Goal of the exercise. Return all of the records below verbatim.
*** Supplied records ***
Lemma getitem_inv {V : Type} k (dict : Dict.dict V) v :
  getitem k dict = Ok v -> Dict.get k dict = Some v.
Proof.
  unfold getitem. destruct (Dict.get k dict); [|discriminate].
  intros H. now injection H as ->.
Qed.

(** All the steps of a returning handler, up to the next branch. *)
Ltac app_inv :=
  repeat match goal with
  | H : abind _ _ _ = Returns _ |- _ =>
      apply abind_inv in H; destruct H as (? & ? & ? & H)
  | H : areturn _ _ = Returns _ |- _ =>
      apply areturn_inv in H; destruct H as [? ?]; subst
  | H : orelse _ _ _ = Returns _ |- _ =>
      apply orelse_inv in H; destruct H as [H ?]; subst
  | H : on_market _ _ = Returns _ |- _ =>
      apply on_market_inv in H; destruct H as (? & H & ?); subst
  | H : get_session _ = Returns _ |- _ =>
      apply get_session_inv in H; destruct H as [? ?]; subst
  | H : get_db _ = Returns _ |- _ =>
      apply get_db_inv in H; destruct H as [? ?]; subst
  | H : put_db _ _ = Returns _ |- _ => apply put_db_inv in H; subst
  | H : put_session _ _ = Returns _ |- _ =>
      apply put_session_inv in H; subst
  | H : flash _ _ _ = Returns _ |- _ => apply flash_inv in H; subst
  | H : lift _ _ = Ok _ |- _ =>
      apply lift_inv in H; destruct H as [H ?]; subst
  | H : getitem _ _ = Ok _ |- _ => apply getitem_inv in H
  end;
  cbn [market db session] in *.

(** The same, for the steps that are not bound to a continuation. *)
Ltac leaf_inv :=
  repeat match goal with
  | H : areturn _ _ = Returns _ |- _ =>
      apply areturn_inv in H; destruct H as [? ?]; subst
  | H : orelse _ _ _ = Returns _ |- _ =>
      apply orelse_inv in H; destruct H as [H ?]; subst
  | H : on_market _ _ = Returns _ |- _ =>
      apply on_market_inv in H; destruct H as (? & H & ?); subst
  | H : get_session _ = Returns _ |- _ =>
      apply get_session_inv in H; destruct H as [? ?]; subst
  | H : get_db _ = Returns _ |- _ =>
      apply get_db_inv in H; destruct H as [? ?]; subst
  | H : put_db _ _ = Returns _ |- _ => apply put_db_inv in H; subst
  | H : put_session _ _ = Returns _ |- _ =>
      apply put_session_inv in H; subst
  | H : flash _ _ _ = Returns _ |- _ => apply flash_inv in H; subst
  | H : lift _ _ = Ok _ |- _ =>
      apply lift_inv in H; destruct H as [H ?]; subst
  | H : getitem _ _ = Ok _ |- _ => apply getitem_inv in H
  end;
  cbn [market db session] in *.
*** End of Supplied records ***
Solution to the exercise.
Lemma getitem_inv {V : Type} k (dict : Dict.dict V) v :
  getitem k dict = Ok v -> Dict.get k dict = Some v.
Proof.
  unfold getitem. destruct (Dict.get k dict); [|discriminate].
  intros H. now injection H as ->.
Qed.

(** All the steps of a returning handler, up to the next branch. *)
Ltac app_inv :=
  repeat match goal with
  | H : abind _ _ _ = Returns _ |- _ =>
      apply abind_inv in H; destruct H as (? & ? & ? & H)
  | H : areturn _ _ = Returns _ |- _ =>
      apply areturn_inv in H; destruct H as [? ?]; subst
  | H : orelse _ _ _ = Returns _ |- _ =>
      apply orelse_inv in H; destruct H as [H ?]; subst
  | H : on_market _ _ = Returns _ |- _ =>
      apply on_market_inv in H; destruct H as (? & H & ?); subst
  | H : get_session _ = Returns _ |- _ =>
      apply get_session_inv in H; destruct H as [? ?]; subst
  | H : get_db _ = Returns _ |- _ =>
      apply get_db_inv in H; destruct H as [? ?]; subst
  | H : put_db _ _ = Returns _ |- _ => apply put_db_inv in H; subst
  | H : put_session _ _ = Returns _ |- _ =>
      apply put_session_inv in H; subst
  | H : flash _ _ _ = Returns _ |- _ => apply flash_inv in H; subst
  | H : lift _ _ = Ok _ |- _ =>
      apply lift_inv in H; destruct H as [H ?]; subst
  | H : getitem _ _ = Ok _ |- _ => apply getitem_inv in H
  end;
  cbn [market db session] in *.

(** The same, for the steps that are not bound to a continuation. *)
Ltac leaf_inv :=
  repeat match goal with
  | H : areturn _ _ = Returns _ |- _ =>
      apply areturn_inv in H; destruct H as [? ?]; subst
  | H : orelse _ _ _ = Returns _ |- _ =>
      apply orelse_inv in H; destruct H as [H ?]; subst
  | H : on_market _ _ = Returns _ |- _ =>
      apply on_market_inv in H; destruct H as (? & H & ?); subst
  | H : get_session _ = Returns _ |- _ =>
      apply get_session_inv in H; destruct H as [? ?]; subst
  | H : get_db _ = Returns _ |- _ =>
      apply get_db_inv in H; destruct H as [? ?]; subst
  | H : put_db _ _ = Returns _ |- _ => apply put_db_inv in H; subst
  | H : put_session _ _ = Returns _ |- _ =>
      apply put_session_inv in H; subst
  | H : flash _ _ _ = Returns _ |- _ => apply flash_inv in H; subst
  | H : lift _ _ = Ok _ |- _ =>
      apply lift_inv in H; destruct H as [H ?]; subst
  | H : getitem _ _ = Ok _ |- _ => apply getitem_inv in H
  end;
  cbn [market db session] in *.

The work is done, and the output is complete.